TASK INPUT =>
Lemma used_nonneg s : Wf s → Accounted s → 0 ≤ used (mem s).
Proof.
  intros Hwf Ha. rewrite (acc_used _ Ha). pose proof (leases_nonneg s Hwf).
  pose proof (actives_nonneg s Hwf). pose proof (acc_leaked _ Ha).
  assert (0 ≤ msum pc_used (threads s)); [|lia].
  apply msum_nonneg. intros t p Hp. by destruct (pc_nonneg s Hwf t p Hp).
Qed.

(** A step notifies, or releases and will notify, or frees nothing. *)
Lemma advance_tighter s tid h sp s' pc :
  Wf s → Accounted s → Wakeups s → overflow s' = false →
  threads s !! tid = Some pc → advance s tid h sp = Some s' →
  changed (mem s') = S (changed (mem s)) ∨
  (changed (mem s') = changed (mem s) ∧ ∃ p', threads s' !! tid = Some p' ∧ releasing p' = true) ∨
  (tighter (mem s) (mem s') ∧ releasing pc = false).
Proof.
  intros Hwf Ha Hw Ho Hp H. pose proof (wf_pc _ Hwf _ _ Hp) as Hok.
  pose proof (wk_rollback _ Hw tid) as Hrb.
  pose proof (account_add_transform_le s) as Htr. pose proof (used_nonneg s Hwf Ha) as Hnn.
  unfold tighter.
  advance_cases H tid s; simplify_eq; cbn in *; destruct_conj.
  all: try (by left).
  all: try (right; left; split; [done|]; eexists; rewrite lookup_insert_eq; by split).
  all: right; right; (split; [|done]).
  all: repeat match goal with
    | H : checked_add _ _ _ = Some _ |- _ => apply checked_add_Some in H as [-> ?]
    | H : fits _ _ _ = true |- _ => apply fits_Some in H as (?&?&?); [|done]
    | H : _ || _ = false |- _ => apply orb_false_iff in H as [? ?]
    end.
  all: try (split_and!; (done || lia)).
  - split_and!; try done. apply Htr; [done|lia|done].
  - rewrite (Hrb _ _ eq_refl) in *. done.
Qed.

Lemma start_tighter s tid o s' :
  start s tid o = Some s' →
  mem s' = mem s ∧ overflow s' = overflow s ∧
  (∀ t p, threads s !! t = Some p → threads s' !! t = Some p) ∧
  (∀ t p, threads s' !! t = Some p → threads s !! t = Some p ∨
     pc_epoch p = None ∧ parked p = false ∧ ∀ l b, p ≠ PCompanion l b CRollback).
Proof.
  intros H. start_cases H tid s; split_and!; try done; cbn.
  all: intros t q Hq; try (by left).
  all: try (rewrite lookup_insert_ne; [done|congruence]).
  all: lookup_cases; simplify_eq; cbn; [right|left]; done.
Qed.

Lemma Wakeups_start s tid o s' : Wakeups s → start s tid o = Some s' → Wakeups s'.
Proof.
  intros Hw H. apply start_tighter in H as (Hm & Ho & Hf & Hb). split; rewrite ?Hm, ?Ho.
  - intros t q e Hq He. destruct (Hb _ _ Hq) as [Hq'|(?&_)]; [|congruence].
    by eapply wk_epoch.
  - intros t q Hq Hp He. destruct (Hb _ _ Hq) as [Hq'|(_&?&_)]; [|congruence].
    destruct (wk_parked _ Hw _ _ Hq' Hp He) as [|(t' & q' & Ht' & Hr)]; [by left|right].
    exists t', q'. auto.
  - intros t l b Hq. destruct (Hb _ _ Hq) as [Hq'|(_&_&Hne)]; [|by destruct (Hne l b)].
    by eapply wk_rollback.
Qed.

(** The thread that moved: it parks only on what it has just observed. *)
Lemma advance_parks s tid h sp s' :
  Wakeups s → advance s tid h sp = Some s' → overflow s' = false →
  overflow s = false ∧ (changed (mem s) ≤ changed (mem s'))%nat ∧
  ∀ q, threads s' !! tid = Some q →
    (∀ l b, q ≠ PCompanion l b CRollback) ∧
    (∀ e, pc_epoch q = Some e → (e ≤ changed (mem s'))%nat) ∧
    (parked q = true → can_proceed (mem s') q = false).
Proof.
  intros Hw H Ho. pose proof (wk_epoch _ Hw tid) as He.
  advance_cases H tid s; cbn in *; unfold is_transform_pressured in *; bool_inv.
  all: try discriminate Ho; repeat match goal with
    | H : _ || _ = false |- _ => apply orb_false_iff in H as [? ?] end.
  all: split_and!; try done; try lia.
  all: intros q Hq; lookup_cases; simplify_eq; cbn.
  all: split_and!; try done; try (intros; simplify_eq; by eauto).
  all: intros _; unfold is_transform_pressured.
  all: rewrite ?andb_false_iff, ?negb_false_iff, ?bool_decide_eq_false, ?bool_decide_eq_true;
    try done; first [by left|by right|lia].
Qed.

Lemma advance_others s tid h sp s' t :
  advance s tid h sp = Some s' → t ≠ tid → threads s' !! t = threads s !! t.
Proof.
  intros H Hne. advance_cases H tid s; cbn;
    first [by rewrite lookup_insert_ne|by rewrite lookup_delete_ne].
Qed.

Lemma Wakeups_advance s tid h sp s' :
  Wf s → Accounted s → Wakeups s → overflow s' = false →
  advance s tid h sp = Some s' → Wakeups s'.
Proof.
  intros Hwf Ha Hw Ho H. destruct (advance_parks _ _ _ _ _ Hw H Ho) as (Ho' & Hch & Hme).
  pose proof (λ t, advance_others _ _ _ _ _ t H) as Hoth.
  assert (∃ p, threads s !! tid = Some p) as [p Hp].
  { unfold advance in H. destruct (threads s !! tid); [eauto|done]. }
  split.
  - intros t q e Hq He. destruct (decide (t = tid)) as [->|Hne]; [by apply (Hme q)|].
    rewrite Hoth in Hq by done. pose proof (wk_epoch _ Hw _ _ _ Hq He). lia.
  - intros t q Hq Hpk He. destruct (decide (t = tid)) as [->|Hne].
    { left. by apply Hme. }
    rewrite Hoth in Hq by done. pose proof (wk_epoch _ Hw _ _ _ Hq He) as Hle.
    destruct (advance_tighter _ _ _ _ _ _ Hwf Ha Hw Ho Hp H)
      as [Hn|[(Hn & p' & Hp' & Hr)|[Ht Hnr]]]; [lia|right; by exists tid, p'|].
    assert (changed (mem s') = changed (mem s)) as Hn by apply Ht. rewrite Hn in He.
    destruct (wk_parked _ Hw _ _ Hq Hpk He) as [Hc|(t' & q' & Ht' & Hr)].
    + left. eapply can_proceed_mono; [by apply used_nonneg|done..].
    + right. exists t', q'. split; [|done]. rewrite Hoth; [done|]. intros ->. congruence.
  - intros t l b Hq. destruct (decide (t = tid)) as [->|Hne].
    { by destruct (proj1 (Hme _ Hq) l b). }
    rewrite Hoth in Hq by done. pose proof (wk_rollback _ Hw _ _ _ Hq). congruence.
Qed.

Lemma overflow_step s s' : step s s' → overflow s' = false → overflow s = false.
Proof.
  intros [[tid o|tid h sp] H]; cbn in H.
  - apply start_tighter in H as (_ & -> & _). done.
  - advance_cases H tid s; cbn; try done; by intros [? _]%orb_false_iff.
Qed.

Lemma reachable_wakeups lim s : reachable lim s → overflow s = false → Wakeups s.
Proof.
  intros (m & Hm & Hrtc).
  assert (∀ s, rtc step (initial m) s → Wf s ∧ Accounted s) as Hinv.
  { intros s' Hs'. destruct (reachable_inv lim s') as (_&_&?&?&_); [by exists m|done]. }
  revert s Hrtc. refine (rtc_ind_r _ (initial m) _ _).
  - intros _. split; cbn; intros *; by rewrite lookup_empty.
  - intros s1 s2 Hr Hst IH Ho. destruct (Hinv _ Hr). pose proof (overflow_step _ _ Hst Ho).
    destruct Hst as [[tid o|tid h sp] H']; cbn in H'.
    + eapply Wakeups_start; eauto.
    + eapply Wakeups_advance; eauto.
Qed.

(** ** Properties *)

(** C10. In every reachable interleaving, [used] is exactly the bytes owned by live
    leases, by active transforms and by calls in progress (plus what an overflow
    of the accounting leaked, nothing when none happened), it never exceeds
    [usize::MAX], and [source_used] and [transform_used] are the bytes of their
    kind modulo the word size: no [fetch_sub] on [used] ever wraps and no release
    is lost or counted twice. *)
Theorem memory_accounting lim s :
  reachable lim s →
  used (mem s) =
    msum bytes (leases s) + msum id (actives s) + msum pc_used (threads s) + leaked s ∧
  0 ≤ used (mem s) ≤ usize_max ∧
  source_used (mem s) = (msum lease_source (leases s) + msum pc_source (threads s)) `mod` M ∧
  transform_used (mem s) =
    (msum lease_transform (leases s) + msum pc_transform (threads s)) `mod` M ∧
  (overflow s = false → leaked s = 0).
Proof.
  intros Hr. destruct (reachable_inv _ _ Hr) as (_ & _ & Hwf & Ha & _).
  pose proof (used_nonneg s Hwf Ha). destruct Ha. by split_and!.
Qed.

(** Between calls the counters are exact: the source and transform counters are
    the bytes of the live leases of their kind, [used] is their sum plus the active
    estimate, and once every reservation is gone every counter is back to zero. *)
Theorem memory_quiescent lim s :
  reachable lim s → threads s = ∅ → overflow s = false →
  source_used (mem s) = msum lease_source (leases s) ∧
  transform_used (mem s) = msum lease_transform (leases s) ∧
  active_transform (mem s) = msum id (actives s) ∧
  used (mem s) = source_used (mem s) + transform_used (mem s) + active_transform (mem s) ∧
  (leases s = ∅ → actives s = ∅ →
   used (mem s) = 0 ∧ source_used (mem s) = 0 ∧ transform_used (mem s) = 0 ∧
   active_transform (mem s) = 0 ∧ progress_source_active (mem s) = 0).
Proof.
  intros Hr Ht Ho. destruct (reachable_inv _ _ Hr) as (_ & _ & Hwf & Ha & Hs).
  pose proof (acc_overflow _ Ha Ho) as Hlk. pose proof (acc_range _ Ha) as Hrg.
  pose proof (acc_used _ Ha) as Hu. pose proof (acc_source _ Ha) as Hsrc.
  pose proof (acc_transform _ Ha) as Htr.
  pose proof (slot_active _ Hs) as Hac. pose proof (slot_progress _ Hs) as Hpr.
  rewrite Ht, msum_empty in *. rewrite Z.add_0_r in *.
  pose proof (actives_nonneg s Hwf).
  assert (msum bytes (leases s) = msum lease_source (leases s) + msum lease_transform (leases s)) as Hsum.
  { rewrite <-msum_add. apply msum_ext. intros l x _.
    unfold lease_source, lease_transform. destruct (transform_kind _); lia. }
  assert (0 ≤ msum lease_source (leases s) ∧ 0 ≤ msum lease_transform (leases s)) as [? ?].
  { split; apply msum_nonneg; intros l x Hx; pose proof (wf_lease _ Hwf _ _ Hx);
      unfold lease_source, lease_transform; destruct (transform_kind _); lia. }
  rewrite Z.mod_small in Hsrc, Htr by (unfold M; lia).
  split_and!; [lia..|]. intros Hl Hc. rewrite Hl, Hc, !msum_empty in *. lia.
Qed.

---

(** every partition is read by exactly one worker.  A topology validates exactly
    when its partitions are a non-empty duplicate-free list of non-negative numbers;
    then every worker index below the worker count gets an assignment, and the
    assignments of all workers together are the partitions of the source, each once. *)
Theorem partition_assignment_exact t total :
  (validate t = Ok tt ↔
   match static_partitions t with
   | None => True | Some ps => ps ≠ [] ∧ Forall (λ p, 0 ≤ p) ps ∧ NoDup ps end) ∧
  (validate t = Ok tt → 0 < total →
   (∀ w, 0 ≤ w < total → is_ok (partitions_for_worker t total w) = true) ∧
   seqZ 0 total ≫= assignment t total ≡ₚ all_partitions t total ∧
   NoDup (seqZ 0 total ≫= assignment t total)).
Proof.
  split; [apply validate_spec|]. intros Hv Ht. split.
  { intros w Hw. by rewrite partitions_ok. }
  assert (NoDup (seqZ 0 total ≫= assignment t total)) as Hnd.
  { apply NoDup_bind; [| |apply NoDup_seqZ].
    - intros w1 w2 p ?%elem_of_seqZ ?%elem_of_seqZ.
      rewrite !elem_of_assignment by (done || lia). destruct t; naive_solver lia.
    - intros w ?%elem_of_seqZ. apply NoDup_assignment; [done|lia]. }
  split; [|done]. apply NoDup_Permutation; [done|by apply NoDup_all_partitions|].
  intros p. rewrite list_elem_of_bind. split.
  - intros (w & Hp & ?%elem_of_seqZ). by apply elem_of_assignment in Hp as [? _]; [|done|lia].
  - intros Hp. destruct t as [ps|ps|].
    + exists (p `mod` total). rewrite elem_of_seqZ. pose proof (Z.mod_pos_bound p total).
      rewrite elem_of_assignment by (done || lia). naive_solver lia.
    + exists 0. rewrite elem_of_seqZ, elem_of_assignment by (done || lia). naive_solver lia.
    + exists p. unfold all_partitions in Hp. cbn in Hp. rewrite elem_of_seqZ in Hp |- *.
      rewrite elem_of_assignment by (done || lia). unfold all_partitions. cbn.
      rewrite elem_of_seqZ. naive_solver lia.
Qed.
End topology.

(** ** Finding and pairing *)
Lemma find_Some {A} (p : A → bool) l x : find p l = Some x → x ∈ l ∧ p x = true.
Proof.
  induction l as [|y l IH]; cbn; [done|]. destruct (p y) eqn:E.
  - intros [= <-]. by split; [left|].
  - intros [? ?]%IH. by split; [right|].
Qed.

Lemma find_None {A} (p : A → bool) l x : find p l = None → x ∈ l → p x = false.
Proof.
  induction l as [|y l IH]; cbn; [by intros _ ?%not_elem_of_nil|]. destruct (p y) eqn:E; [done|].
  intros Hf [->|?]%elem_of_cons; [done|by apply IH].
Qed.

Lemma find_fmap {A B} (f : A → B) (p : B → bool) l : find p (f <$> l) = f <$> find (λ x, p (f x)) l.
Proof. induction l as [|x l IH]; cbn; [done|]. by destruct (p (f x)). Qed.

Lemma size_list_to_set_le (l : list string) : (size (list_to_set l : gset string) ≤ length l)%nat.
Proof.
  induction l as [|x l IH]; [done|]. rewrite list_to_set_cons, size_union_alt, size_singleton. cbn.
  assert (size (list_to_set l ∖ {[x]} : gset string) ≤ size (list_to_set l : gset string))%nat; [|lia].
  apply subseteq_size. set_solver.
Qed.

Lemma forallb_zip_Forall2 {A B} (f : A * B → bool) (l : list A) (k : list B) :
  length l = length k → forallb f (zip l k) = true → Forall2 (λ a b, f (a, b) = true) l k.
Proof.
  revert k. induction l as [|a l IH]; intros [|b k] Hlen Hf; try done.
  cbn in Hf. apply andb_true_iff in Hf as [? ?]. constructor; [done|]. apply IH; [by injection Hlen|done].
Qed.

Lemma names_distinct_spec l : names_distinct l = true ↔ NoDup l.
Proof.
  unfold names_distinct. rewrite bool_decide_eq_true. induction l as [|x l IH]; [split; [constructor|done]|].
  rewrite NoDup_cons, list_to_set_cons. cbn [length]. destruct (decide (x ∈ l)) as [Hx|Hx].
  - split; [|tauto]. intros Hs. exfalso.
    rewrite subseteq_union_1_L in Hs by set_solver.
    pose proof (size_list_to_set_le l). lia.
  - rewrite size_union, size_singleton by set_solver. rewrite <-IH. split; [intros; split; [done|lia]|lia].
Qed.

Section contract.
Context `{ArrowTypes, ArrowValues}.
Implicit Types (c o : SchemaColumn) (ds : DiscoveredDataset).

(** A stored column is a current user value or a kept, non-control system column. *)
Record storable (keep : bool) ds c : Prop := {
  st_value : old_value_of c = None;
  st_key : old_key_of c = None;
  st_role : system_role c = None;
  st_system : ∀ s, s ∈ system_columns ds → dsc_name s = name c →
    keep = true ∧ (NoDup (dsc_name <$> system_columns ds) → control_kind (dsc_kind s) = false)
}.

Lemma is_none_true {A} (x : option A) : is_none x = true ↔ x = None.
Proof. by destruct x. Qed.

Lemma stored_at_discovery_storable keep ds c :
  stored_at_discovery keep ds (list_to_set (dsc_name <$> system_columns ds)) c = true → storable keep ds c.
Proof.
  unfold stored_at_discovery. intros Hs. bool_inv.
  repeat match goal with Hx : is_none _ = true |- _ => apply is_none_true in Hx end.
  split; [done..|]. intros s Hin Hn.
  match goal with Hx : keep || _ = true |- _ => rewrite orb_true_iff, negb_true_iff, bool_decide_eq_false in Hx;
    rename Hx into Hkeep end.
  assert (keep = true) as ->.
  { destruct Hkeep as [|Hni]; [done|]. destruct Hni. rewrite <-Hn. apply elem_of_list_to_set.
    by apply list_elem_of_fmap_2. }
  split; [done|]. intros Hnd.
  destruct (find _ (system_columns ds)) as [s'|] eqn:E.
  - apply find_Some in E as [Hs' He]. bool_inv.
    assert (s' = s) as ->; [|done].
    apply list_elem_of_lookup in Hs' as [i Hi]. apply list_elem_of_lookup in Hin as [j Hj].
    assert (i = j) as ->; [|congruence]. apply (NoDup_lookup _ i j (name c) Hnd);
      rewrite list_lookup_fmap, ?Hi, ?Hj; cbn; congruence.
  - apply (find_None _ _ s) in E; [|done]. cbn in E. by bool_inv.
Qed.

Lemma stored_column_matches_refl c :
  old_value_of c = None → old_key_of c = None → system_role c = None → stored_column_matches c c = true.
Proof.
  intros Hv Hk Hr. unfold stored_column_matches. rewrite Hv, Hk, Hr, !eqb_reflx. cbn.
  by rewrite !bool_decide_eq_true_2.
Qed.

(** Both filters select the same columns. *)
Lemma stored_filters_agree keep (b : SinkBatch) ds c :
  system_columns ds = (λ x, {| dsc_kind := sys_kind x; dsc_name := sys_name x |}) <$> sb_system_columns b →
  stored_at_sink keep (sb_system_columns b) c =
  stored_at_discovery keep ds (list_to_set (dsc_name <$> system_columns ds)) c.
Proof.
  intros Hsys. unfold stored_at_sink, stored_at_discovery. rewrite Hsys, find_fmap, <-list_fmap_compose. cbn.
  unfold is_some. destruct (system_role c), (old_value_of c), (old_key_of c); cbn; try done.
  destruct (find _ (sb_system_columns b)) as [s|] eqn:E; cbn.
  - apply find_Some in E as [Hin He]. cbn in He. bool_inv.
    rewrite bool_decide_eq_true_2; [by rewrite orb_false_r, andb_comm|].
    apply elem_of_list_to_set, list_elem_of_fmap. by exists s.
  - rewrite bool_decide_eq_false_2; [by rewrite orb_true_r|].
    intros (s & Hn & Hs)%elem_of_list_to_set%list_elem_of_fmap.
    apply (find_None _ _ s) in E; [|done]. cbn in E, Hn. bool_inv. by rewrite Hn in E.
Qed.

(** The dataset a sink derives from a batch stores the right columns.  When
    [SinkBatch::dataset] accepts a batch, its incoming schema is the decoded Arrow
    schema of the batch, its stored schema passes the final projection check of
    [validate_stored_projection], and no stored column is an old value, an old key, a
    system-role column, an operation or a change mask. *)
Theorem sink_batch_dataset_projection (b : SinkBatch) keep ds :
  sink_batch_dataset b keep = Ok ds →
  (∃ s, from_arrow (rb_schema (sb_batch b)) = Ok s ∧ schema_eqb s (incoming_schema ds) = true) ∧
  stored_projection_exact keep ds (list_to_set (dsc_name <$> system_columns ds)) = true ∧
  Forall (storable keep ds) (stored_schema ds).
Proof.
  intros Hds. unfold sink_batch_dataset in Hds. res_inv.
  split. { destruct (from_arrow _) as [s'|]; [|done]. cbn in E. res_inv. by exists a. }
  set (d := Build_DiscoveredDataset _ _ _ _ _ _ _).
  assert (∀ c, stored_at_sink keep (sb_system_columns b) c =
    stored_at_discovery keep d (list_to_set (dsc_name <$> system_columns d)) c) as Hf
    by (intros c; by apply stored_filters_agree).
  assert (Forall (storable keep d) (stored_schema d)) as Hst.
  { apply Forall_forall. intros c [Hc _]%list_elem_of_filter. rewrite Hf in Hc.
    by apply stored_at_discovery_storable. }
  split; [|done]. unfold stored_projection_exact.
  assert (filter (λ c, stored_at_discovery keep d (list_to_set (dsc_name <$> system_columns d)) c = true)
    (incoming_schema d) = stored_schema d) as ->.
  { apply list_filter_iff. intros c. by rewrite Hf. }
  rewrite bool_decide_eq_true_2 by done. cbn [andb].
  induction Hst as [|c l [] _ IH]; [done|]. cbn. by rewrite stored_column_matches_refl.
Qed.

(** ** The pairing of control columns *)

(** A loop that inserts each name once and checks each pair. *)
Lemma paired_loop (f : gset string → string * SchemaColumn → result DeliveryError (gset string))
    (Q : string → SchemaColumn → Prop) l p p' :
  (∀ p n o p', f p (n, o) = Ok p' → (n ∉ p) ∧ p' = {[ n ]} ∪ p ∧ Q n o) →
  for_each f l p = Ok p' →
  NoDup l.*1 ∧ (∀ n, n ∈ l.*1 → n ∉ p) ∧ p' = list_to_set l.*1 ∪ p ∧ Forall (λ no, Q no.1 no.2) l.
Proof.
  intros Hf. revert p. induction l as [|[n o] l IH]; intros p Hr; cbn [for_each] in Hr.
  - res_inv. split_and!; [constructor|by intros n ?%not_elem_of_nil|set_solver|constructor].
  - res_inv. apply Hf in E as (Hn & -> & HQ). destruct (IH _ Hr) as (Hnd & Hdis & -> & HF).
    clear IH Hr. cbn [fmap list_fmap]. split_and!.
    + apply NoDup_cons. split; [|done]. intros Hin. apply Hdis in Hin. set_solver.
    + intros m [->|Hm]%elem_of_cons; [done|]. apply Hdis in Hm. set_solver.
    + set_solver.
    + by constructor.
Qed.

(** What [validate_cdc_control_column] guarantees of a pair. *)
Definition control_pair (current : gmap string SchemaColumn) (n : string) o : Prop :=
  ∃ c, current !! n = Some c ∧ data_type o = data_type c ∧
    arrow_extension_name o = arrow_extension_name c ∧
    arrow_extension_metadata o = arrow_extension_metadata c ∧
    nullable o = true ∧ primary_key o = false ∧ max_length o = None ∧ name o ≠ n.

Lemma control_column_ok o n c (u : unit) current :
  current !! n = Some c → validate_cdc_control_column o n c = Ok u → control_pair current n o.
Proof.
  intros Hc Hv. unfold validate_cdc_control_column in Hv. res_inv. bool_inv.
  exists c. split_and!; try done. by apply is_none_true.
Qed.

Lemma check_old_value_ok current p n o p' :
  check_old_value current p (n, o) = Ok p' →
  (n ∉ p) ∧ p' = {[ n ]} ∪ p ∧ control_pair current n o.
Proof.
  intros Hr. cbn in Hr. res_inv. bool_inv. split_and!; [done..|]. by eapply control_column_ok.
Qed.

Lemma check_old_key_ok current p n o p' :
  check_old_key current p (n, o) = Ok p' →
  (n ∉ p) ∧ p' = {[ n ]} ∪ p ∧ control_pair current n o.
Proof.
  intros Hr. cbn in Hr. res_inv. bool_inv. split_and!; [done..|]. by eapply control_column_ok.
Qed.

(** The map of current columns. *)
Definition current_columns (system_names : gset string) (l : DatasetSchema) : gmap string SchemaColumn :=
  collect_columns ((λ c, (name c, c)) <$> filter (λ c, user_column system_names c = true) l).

--

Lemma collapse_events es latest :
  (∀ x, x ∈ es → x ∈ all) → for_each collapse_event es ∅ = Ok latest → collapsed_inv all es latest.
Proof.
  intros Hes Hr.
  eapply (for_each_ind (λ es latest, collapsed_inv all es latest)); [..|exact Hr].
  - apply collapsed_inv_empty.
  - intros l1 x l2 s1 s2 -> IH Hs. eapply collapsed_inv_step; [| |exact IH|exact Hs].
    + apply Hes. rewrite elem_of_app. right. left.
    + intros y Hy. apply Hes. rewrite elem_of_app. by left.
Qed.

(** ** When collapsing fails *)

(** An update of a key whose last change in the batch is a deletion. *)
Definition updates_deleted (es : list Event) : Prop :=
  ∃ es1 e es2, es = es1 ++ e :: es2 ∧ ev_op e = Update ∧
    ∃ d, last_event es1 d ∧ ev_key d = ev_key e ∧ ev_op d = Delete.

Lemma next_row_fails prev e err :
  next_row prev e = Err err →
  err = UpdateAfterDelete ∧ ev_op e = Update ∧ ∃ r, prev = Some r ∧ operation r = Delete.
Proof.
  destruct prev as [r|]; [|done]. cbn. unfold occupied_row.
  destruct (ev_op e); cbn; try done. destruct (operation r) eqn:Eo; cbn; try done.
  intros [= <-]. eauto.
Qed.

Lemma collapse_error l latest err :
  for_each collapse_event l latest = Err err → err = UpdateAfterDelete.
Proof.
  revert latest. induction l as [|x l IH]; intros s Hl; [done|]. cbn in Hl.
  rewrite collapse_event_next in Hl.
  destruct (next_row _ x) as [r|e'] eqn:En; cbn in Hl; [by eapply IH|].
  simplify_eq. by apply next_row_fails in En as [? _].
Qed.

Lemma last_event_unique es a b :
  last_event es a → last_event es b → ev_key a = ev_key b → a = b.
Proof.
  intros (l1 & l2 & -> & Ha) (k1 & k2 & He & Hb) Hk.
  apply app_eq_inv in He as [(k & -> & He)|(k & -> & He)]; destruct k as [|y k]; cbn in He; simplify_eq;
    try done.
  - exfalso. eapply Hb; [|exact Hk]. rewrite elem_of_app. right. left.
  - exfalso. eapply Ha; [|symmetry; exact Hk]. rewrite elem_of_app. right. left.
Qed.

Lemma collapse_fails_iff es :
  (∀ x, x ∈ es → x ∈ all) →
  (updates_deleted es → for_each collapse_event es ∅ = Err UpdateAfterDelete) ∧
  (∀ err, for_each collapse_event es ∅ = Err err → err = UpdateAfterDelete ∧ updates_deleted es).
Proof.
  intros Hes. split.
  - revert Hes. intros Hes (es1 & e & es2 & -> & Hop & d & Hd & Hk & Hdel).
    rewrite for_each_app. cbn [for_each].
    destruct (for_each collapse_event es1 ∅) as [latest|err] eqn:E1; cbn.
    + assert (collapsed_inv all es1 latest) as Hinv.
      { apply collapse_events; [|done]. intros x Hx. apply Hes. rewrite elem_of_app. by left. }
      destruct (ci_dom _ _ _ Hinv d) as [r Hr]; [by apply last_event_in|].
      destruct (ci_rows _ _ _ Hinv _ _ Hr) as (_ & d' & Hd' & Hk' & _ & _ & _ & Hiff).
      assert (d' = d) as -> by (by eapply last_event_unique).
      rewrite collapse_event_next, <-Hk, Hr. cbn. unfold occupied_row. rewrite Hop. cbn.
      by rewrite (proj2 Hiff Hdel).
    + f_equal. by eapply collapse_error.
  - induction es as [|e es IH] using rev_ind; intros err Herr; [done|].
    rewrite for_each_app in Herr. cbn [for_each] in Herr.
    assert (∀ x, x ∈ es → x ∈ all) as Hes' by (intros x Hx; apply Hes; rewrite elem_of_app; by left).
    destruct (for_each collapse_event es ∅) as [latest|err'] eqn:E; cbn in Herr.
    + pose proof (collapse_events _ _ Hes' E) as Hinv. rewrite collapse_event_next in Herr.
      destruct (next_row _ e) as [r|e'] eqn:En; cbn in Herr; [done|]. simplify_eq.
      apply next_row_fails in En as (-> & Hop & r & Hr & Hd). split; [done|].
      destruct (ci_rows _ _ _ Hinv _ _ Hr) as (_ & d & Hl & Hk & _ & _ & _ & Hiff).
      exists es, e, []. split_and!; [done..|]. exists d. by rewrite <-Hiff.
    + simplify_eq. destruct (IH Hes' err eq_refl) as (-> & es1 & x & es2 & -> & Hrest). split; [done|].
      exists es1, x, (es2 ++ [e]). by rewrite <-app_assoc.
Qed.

WHAT THIS TASK INVOLVES => All lines above between those holding "unfold advance in" and "as [Hn|[(Hn &", inclusive, must be set down unchanged, and no other line may be included.

EXERCISE RESULT =>
  { unfold advance in H. destruct (threads s !! tid); [eauto|done]. }
  split.
  - intros t q e Hq He. destruct (decide (t = tid)) as [->|Hne]; [by apply (Hme q)|].
    rewrite Hoth in Hq by done. pose proof (wk_epoch _ Hw _ _ _ Hq He). lia.
  - intros t q Hq Hpk He. destruct (decide (t = tid)) as [->|Hne].
    { left. by apply Hme. }
    rewrite Hoth in Hq by done. pose proof (wk_epoch _ Hw _ _ _ Hq He) as Hle.
    destruct (advance_tighter _ _ _ _ _ _ Hwf Ha Hw Ho Hp H)
      as [Hn|[(Hn & p' & Hp' & Hr)|[Ht Hnr]]]; [lia|right; by exists tid, p'|].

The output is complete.